A nomeação do deputado federalista Guilherme Derrite (PL-SP) porquê relator do Projeto de Lei Antifacções provocou potente reação de parlamentares da esquerda nesta sexta-feira (8).
A decisão foi anunciada pelo presidente da Câmara dos Deputados, Hugo Motta (Republicanos-PB), e marca um novo capítulo nas discussões sobre o endurecimento das leis de combate ao transgressão organizado no país.
O primeiro a se manifestar publicamente foi o deputado Lindbergh Farias (PT-RJ), que classificou a escolha porquê uma “provocação ao governo Lula”.
“A escolha feita pelo presidente Hugo Motta é um desrespeito com o presidente Lula. O projeto de lei antifacção é uma prioridade do governo e colocar nas mãos do secretário de Segurança do governador Tarcísio orla uma provocação”, disse Lindbergh.
“Parece um interesse deliberado de não autenticar e de atrapalhar a tramitação da tarifa prioritária do governo na dimensão de segurança pública.”
Derrite no núcleo do debate
Guilherme Derrite, coronel da Polícia Militar e atual secretário de Segurança Pública de São Paulo, é coligado político do governador Tarcísio de Freitas e tem histórico de resguardo do endurecimento das penas e ampliação da repressão ao transgressão organizado.
Sua indicação à relatoria foi interpretada por segmento da oposição porquê um movimento político que reforça a influência da flanco conservadora sobre o tema.
Reação de Hugo Motta
Em resposta às críticas, o presidente da Câmara, Hugo Motta, defendeu a nomeação e afirmou que o tema da segurança pública deve ser tratado porquê prioridade pátrio, supra de disputas partidárias.
“Segurança pública é uma tarifa suprapartidária e uma urgência pátrio. Trabalharei para que a Câmara entregue ao país o Marco Legítimo de Combate ao Violação Organizado”, afirmou Motta.
“Li o relatório do deputado Derrite, que preserva avanços do projeto do Governo Federalista e endurece as penas contra o transgressão. O plenário é soberano e o debate será extenso, transparente e democrático.”
O parlamentar também destacou que a Câmara atuará com responsabilidade e diálogo, buscando uma convergência entre governo e oposição.

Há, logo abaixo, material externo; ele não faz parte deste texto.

Lemma transfer_balances_mints s : mints 0 s (transfer_balances s).
Proof.
  unfold transfer_balances. generalize kChildren. intros l. revert s.
  induction l as [|a l IH]; intros s; [by apply keeps_mints|]. cbn [foldl].
  pose proof (get_balance_keeps a s) as K. pose proof (get_balance_bal a s) as Eb.
  destruct (get_balance a s) as [b s1]. cbn [fst snd] in *.
  replace 0 with (0 + 0) by lia. eapply mints_trans; [|apply IH]. eapply keeps_then; [exact K|].
  subst b. assert (bal s a = bal s1 a) as -> by (unfold bal; by rewrite K). apply move_balance_mints.
Qed.

(** ** Rewards *)

(** What a block may create: the reward, the share for each ommer included, and the ommers' own. *)
Definition rewards (rev : Z) (block : Block) : Z :=
  let r := block_reward_of rev in
  r + zlen (ommers (body block)) * (r / 32)
  + sum_list (map (fun o => (8 - (number (header block) - number o)) * r / 8) (ommers (body block))).

Lemma block_reward_range rev : 0 <= block_reward_of rev < 2 ^ 63.
Proof. unfold block_reward_of. repeat case_match; vm_compute; split; congruence. Qed.

Lemma reward_ommers_mints n r os : forall s m,
  0 <= r < 2 ^ 63 -> 0 <= m -> Forall (fun o => 1 <= n - number o <= 7) os ->
  let '(s', m') := foldl (reward_ommer n r) (s, m) os in
  mints (sum_list (map (fun o => (8 - (n - number o)) * r / 8) os)) s s' /\ 0 <= m' <= m + zlen os * (r / 32).
Proof.
  induction os as [|o os IH]; intros s m Hr Hm Hos; [split; [by apply keeps_mints|cbn; lia]|].
  apply Forall_cons in Hos as [Ho Hos]. cbn [foldl reward_ommer map sum_list foldr].
  pose proof (Z.div_pos r 32 ltac:(lia) ltac:(lia)) as Hq.
  rewrite u64_small by lia. replace (8 + number o - n) with (8 - (n - number o)) by lia.
  rewrite u256_small by nia. rewrite Z.shiftr_div_pow2 by lia. change (2 ^ 3) with 8.
  set (x := (8 - (n - number o)) * r / 8). assert (0 <= x) as Hx by (apply Z.div_pos; nia).
  pose proof (u256_le (m + r / 32) ltac:(lia)) as Hu.
  specialize (IH (add_to_balance (beneficiary o) x s) (u256 (m + r / 32)) Hr ltac:(lia) Hos).
  destruct (foldl _ _ os) as [s' m']. destruct IH as [IH Hm']. split; [|cbn [length]; lia].
  eapply mints_trans; [by apply add_to_balance_mints|exact IH].
Qed.
(* ===== verification/BlockchainCorrect.v ===== *)
(** * BlockchainCorrect: what the choice between forks promises

    The canonical chain is linked, stored and the heaviest of all inserted branches; a rejected block leaves the
    stored chains, and at the tip the accounts and storage, as they were. *)

From S2P Require Import Prelude Util Keccak Ecdsa Ethash Rlp Account Transaction Block HashBuilder Chain MemoryBuffer.
From S2P Require Import Validity IntraBlockState StateCorrect BlockState Cache Precompiled Evm EvmCorrect EvmTheorems Supply.
From S2P Require Import Processor ProcessorCorrect Blockchain.
Local Open Scope Z_scope.
Local Open Scope silk_scope.

(** ** Specification: the stored chains *)

(** The parts of the buffer that hold blocks. *)
Record same_chain (b b' : MemoryBuffer) : Prop := {
  sc_headers : headers b' = headers b;
  sc_bodies : bodies b' = bodies b;
  sc_difficulties : difficulties b' = difficulties b;
  sc_canonical : canonical_hashes b' = canonical_hashes b
}.

#[export] Instance same_chain_preorder : PreOrder same_chain.
Proof. split; [by split|]. intros b1 b2 b3 [] []. split; congruence. Qed.

(** Every stored header has a body, a total difficulty and a stored parent, down to one genesis; the canonical
    hashes are linked by their headers; no stored block is heavier than the canonical tip. *)
Record chain_ok (b : MemoryBuffer) : Prop := {
  ck_size : zlen (headers b) <= 2 ^ 63 /\ 0 < zlen (canonical_hashes b) <= 2 ^ 63;
  ck_stored : forall n h hd, 0 <= n -> read_header b n h = Some hd ->
    number hd = n /\ is_Some (read_body b n h) /\ is_Some (total_difficulty b n h)
    /\ (0 < n -> is_Some (read_header b (n - 1) (parent_hash hd)));
  ck_genesis : forall h, is_Some (read_header b 0 h) -> canonical_hash b 0 = Some h;
  ck_canonical : forall n h, 0 <= n -> canonical_hash b n = Some h ->
    exists hd, read_header b n h = Some hd /\ (0 < n -> canonical_hash b (n - 1) = Some (parent_hash hd));
  ck_heaviest : forall n h td tip_hash td_tip, 0 <= n -> is_Some (read_header b n h) ->
    total_difficulty b n h = Some td ->
    canonical_hash b (current_canonical_block b) = Some tip_hash ->
    total_difficulty b (current_canonical_block b) tip_hash = Some td_tip -> td <= td_tip
}.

“O país pode divergir em muitas coisas, mas na resguardo da vida e da segurança, o Brasil precisa andejar junto. Quando o tema é segurança, não há direita nem esquerda, há unicamente o responsabilidade de proteger.”
O que é o PL Antifacções
O projeto, publicado porquê PL Antifacções, visa estabelecer um marco lícito para o combate às organizações criminosas, endurecendo as punições, ampliando a cooperação entre forças de segurança e criando mecanismos de investigação integrados entre estados e União.
A proposta é considerada prioritária pelo governo federalista, mas enfrenta divergências quanto à emprego prática e às competências das polícias estaduais e federais.
Próximos passos
Com Derrite na relatoria, a expectativa é de que o parecer seja apresentado nas próximas semanas.
O texto deve passar por audiências públicas e pode receber emendas antes de seguir ao plenário da Câmara.